On January 19, Parliament agreed to repatriate six Canadian women and 13 children held in Syrian prison camps for suspected association with the Islamic State of Iraq Syria (ISIS).
Two of those women were expected to appear before a Brampton court on April 11, but were left behind during an initial flight to Canada. Law enforcement arrested them both upon their return to Canada for transport to Alberta.
According to the RCMP, both women appeared for a bail hearing in Edmonton while the Mounties sought a terrorism peace bond under the Criminal Code.
"The individuals were released from custody and are subject to a number of bail conditions pending the hearing of this application," the RCMP wrote in a statement published Friday.
A terrorism peace bond permits a court-ordered arrangement for the defendants, likely with conditions such as a monitoring bracelet, curfew and internet access limitations.
"Even though they were arrested, it doesn't mean they have been charged criminally — and they have not been charged criminally," said Lawrence Greenspon, counsel to the repatriated women and children.
"We have provisions in the Criminal Code to charge people who have left Canada to support terrorism — and this is not that," he said about the bond conditions.
As of writing, neither woman has been charged with a crime. However, a criminal investigation by the Mounties remains ongoing.
There also remains the possibility of a prison sentence if the bond conditions are not followed.
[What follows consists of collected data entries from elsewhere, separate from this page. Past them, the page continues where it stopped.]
Section steps.
Context `{LokiCrates} `{TextCodec} (m : MetricQuery) (bucket start_ms end_ms step_ms : Z).
(** Times far enough from the ends of [i64]. *)
Record sane : Prop := {
  sane_bucket : 1 <= bucket;
  sane_range : 0 <= range_millis m;
  sane_step : 1 <= step_ms;
  sane_low : I64_MIN <= start_ms - range_millis m - bucket;
  sane_high : end_ms + step_ms <= I64_MAX;
}.
Context (S : sane).
Definition aligned (t : Z) : Z := t / bucket * bucket.
Definition step_point (b : Buckets) (t : Z) : list (Z * Z) :=
  point m t (f64_sum (window (aligned t - range_millis m) (aligned t) b).*2).
Lemma aligned_bounds t : t - bucket < aligned t <= t.
Proof. unfold aligned. destruct S. pose proof (Z.div_mod t bucket ltac:(lia)). pose proof (Z.mod_pos_bound t bucket ltac:(lia)). lia. Qed.
Lemma step_loop_points b t fuel : start_ms <= t <= end_ms + step_ms -> (end_ms - t) / step_ms + 1 <= Z.of_nat fuel ->
  step_loop fuel m bucket end_ms step_ms b t = Points (concat (step_point b <$> step_grid t end_ms step_ms)).
Proof.
  destruct S as [Hb Hr Hs Hlow Hhigh]. revert t; induction fuel as [|fuel IH]; intros t Ht Hf; cbn [step_loop]; destruct (Z.leb_spec t end_ms) as [Hle|Hgt];
    try (by rewrite grid_nil by lia).
  { exfalso. assert (0 <= (end_ms - t) / step_ms) by (apply Z.div_pos; lia). lia. }
  pose proof (aligned_bounds t) as Ha. assert (floor_to bucket t = aligned t) as -> by (apply w64_id; fold (aligned t); lia).
  rewrite (w64_id (aligned t - range_millis m)) by lia. rewrite (proj2 (Z.ltb_ge _ _)) by lia. rewrite w64_id by lia.
  rewrite IH; [|lia|].
  - cbn [mbind stepped_bind]. rewrite (grid_cons t) by lia. done.
  - replace (end_ms - (t + step_ms)) with ((end_ms - t) + (-1) * step_ms) by lia. rewrite Z.div_add by lia. lia.
Qed.
Definition points_of (b : Buckets) : list (Z * Z) :=
  if start_ms =? end_ms then point m start_ms (f64_sum b.*2) else concat (step_point b <$> step_grid start_ms end_ms step_ms).
(** The check on the number of buckets leaves fewer steps than the loop may take. *)
Lemma steps_enough : bucket <= step_ms -> I64_MIN <= end_ms - start_ms -> end_ms - start_ms + range_millis m <= I64_MAX ->
  Z.quot (w64 (w64 (end_ms - start_ms) + range_millis m)) bucket <= MAX_METRIC_BUCKETS ->
  (end_ms - start_ms) / step_ms + 1 <= Z.of_nat STEP_FUEL.
Proof.
  destruct S as [Hb Hr Hs Hlow Hhigh]. intros Hbs Hl Hh Hq. unfold MAX_METRIC_BUCKETS in Hq. rewrite (w64_id (end_ms - start_ms)) in Hq by lia. rewrite w64_id in Hq by lia.
  assert (Z.of_nat STEP_FUEL = 20002) as Hfuel by reflexivity. destruct (decide (end_ms < start_ms)); [assert ((end_ms - start_ms) / step_ms < 0) by (apply Z.div_lt_upper_bound; lia); lia|].
  rewrite Z.quot_div_nonneg in Hq by lia. assert ((end_ms - start_ms) / step_ms <= (end_ms - start_ms + range_millis m) / bucket).
  { transitivity ((end_ms - start_ms + range_millis m) / step_ms); [by apply Z.div_le_mono; lia|]. apply Z.div_le_compat_l; lia. }
  lia.
Qed.
Lemma to_step_points_of series : (end_ms - start_ms) / step_ms + 1 <= Z.of_nat STEP_FUEL -> start_ms <= end_ms + step_ms ->
  to_step_points m bucket start_ms end_ms step_ms series =
  Points (omap (fun e : Labels * Buckets => if decide (points_of e.2 = []) then None else Some (e.1, points_of e.2)) series).
Proof.
  intros Hf Ht. induction series as [|[ls b] series IH]; [done|]. cbn [to_step_points]. rewrite IH.
  assert (series_points m bucket start_ms end_ms step_ms b = Points (points_of b)) as ->.
  { unfold series_points, points_of. destruct (start_ms =? end_ms); [done|]. apply step_loop_points; [lia|done]. }
  cbn [mbind stepped_bind omap list_omap fst snd]. by case_decide.
Qed.
End steps.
Family members pleaded for years with the federal government to arrange their return. They claimed that refusing to repatriate Canadian citizens violates their rights under the Charter of Rights and Freedoms.
Ultimately, Parliament struck a deal to return six adult women and 13 children, issuing emergency travel documents for each person from the al-Roj prison camp in northeastern Syria.
Al-Roj is one of two displaced persons camps in the region now controlled by the Kurdish-led Syrian Democratic Forces. They have asked more than 60 countries to repatriate about 10,000 foreign nationals imprisoned in Syria and Iraq for suspected ties to ISIS.
At least seven countries have repatriated people, including 659 from Iraq and 58 from France. Seventeen Australian nationals, 12 Germans, 40 Dutch, 38 Russians and two British citizens have also returned home.
"Canada extends its gratitude to the Autonomous Administration of North and East Syria for its cooperation in conducting another operation under difficult security circumstances," said Global Affairs Canada in a statement published Thursday.
"We also thank the United States for its assistance in the repatriation of Canadians and for continuing to play a key role in resolving the ongoing humanitarian crisis in the region."
However, the federal government continues to refuse the repatriation of four Canadian men associated with the women, who are also accused of fostering ties to ISIS.
Ottawa appealed a Federal Court ruling that ordered the government to return the men — who have yet to face charges in court at a fair trial.
Federal Court Justice Henry Brown ruled the four men had a right to return to Canada under s.6(1) of the Charter of Rights and Freedoms, which states, "every citizen of Canada has the right to enter, remain in and leave Canada."
Brown also claimed poor prison conditions for the men, the absence of charges, and a trial permitting their repatriation.
"The conditions of the...men are even direr than those of the women and children Canada has just agreed to repatriate," reads the ruling.
However, the feds successfully appealed Brown's decision in May when the Federal Court of Appeal sided with the government. Greenspon anticipates an appeal of that ruling to the Supreme Court of Canada.
In January, several Yazidi-Canadians accused the terrorist group of bringing them "trauma, worry and fear" after destroying their ancient community in northern Iraq.
"When I first heard the news, I felt the strength leave my body," said Huda Ilyas Alhamad from her Winnipeg apartment. She is among 1,200 survivors of the Yazidi genocide who resettled in Canada and one of many who spent years as an ISIS slave.
"They're offering that same entryway for these people who raped and tortured us daily."
The Yazidis belong to an ancient Kurdish-speaking agricultural community in northern Iraq, who became victims of a brutal Islamic fundamentalist campaign set out to eradicate their people. The terrorist group murdered thousands of older boys and men in cold blood, separated young women and girls for sale to ISIS members, and raped them as enslaved people.
Jamileh Naso, president of the Canadian Yazidi Association, said the ISIS repatriation order has left Yazidi families "heartbroken and betrayed."
"Many of them just broke into tears because they thought this news was completely unbelievable. It can't be true," he said.